-- Materials provided follows --

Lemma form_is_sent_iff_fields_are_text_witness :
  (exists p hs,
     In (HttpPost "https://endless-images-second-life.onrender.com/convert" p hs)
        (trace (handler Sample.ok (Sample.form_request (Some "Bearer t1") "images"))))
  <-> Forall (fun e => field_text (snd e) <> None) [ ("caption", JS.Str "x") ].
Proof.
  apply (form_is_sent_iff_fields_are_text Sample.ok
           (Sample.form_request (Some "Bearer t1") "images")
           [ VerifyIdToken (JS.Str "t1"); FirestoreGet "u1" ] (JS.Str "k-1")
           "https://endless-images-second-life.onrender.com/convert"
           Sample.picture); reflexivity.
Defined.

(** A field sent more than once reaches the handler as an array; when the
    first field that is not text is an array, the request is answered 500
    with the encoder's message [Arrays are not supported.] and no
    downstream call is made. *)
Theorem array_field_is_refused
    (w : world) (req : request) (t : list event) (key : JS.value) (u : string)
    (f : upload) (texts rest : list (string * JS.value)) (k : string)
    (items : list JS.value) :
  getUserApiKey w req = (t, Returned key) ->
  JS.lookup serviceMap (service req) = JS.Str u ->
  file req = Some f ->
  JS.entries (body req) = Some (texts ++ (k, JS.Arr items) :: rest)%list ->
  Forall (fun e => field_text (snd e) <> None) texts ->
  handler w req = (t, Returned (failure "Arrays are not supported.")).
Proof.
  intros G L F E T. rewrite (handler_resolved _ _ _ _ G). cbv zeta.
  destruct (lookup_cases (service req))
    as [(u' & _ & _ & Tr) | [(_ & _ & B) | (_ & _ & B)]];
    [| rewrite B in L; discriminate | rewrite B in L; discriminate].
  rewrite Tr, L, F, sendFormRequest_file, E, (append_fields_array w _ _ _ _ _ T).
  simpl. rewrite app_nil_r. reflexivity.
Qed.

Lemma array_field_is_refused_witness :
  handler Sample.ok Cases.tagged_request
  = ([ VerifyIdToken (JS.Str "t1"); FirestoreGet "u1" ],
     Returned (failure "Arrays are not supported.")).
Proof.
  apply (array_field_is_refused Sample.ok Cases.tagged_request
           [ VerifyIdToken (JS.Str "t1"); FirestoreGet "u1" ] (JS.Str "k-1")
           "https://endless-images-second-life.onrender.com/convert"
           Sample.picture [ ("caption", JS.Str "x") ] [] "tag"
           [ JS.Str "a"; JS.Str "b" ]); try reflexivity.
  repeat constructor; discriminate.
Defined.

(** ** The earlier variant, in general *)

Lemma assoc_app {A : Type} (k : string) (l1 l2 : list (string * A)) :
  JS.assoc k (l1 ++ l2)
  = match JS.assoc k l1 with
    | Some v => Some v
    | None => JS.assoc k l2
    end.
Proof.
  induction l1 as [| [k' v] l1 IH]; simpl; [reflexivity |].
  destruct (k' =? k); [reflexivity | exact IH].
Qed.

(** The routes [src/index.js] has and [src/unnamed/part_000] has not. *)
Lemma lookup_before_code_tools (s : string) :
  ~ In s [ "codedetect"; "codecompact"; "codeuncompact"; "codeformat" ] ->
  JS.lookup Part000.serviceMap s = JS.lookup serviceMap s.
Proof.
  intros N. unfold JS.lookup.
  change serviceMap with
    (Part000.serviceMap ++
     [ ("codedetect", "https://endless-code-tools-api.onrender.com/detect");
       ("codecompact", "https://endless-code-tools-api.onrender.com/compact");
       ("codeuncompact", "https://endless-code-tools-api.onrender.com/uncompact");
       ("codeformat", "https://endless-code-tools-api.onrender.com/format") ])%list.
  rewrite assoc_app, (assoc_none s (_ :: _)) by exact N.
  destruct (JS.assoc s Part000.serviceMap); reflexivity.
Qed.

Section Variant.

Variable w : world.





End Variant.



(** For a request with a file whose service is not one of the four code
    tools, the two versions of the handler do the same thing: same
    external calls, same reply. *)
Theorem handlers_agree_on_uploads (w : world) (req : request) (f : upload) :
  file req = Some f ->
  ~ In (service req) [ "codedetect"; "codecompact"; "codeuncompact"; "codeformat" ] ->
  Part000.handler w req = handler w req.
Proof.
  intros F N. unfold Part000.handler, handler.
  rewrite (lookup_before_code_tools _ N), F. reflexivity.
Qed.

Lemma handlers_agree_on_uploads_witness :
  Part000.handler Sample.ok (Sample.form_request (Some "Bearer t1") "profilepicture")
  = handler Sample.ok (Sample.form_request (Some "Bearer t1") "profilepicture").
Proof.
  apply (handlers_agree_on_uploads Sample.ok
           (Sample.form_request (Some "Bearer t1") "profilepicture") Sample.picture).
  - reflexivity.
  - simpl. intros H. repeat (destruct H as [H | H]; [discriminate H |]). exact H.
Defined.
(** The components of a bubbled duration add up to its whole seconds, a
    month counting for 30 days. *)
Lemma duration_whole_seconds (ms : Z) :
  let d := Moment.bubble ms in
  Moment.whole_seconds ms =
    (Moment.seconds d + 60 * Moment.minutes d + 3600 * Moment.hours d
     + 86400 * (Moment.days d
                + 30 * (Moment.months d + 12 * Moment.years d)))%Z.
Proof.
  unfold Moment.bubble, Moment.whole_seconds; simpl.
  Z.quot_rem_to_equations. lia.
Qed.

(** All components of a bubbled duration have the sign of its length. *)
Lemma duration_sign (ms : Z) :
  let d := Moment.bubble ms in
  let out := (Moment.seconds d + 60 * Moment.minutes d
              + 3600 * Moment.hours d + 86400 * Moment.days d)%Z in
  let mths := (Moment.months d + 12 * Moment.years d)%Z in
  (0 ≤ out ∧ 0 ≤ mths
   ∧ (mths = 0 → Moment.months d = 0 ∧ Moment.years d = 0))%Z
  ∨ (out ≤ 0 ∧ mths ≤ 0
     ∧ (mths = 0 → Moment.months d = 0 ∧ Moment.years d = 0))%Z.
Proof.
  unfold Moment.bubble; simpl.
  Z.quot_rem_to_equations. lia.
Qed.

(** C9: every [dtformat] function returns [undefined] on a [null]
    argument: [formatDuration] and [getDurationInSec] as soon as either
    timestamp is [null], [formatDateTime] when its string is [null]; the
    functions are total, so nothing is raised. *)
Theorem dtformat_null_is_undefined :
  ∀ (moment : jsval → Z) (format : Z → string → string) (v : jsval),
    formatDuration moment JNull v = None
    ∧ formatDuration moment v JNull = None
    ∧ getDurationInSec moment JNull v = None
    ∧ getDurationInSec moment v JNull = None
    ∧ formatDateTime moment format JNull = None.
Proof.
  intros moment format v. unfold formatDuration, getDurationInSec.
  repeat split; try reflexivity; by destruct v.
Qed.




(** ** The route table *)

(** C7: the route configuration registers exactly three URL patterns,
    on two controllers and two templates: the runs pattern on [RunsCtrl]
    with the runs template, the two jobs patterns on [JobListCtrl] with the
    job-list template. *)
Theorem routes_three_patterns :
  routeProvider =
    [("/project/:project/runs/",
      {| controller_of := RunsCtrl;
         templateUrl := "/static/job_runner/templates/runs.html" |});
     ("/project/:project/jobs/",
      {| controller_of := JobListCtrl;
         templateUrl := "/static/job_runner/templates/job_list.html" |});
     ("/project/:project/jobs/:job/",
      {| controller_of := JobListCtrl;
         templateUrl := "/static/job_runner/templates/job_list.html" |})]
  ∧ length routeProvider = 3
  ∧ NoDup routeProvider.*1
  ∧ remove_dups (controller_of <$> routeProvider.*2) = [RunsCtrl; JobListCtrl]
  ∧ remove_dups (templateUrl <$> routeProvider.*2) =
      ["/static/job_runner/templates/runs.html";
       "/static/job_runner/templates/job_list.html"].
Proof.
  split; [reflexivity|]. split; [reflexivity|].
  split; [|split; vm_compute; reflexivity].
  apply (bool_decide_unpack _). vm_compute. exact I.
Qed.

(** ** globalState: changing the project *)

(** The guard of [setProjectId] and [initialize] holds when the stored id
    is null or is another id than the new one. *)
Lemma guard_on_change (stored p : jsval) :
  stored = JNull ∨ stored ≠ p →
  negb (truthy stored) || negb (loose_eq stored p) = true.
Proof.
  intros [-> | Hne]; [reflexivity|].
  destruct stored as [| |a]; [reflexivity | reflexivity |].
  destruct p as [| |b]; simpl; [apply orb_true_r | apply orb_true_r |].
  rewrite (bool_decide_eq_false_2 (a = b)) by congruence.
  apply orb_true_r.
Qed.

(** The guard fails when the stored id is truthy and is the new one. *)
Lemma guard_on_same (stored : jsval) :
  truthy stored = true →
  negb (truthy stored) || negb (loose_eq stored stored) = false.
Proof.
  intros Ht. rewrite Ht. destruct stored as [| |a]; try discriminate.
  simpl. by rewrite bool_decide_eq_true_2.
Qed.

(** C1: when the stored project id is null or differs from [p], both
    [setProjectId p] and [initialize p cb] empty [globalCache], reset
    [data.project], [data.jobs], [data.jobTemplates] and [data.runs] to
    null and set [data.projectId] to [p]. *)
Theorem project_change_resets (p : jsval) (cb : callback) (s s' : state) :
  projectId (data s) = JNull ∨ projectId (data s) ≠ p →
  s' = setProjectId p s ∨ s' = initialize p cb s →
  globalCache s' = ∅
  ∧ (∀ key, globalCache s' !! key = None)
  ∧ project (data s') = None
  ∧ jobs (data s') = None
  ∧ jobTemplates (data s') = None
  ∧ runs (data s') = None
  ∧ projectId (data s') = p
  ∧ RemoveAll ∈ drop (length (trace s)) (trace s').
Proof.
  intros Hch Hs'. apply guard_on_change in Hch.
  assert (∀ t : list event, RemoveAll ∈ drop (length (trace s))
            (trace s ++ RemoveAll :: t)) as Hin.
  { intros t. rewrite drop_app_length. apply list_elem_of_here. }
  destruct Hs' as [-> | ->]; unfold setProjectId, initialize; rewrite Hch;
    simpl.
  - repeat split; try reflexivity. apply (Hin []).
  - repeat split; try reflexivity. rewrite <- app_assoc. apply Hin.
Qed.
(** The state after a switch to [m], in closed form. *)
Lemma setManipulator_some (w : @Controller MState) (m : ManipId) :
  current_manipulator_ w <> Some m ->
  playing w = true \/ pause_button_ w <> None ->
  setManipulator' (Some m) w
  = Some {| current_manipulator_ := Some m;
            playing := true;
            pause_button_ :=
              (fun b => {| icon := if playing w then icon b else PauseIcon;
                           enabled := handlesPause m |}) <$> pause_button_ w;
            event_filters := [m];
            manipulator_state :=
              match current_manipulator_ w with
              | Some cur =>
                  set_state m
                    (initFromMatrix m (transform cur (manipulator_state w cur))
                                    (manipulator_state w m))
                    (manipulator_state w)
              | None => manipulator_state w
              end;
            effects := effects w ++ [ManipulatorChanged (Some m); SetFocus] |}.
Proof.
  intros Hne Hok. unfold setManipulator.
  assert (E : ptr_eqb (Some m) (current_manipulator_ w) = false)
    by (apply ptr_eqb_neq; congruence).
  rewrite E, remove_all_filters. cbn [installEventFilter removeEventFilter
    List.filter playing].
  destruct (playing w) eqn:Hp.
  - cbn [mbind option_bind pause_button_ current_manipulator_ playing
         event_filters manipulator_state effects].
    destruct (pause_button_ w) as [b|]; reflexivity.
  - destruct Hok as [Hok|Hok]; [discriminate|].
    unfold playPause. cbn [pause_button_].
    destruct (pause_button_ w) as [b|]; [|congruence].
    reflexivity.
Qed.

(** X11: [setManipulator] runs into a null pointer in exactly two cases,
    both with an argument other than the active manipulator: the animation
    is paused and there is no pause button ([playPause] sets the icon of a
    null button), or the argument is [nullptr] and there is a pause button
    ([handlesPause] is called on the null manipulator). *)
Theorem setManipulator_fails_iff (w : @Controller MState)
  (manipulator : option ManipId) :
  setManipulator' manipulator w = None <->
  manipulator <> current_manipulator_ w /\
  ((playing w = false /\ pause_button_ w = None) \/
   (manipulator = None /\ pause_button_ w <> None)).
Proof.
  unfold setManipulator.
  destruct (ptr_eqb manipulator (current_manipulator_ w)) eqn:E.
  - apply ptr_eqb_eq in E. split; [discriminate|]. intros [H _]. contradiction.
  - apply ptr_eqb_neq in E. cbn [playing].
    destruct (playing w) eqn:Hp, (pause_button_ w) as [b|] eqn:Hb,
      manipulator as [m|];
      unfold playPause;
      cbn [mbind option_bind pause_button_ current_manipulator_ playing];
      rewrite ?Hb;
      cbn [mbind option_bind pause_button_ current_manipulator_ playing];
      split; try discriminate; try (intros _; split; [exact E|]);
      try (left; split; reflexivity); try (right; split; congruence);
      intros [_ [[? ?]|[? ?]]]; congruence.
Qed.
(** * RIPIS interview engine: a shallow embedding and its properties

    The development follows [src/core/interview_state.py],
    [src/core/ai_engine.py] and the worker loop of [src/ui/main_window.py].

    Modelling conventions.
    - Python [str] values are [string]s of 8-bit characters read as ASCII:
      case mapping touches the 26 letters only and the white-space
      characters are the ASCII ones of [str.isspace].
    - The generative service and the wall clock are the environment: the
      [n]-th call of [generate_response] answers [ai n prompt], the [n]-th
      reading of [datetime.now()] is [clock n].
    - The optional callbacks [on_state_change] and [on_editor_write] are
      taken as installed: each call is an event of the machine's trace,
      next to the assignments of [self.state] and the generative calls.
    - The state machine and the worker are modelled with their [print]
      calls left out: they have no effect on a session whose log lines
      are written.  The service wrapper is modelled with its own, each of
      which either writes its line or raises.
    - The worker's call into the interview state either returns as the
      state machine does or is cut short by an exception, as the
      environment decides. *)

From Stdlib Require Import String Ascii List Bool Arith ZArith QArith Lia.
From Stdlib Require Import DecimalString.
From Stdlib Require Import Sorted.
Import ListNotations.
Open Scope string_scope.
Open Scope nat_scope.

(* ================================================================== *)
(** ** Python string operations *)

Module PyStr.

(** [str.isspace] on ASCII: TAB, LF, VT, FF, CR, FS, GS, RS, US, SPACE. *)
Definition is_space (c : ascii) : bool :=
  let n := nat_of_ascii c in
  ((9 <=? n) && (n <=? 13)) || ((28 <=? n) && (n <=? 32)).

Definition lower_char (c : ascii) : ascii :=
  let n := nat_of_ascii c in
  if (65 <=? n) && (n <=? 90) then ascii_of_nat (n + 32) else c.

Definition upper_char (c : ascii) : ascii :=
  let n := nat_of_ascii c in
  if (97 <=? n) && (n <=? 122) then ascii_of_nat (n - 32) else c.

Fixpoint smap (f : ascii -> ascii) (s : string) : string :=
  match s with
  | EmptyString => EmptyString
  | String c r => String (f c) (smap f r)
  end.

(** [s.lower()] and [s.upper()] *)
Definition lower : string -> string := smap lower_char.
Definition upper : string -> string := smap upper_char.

-- Materials provided concluded --

### [Task directions]
Find how many lines in the entries above have the string "Import" and report only that number.

### [Your solution]
4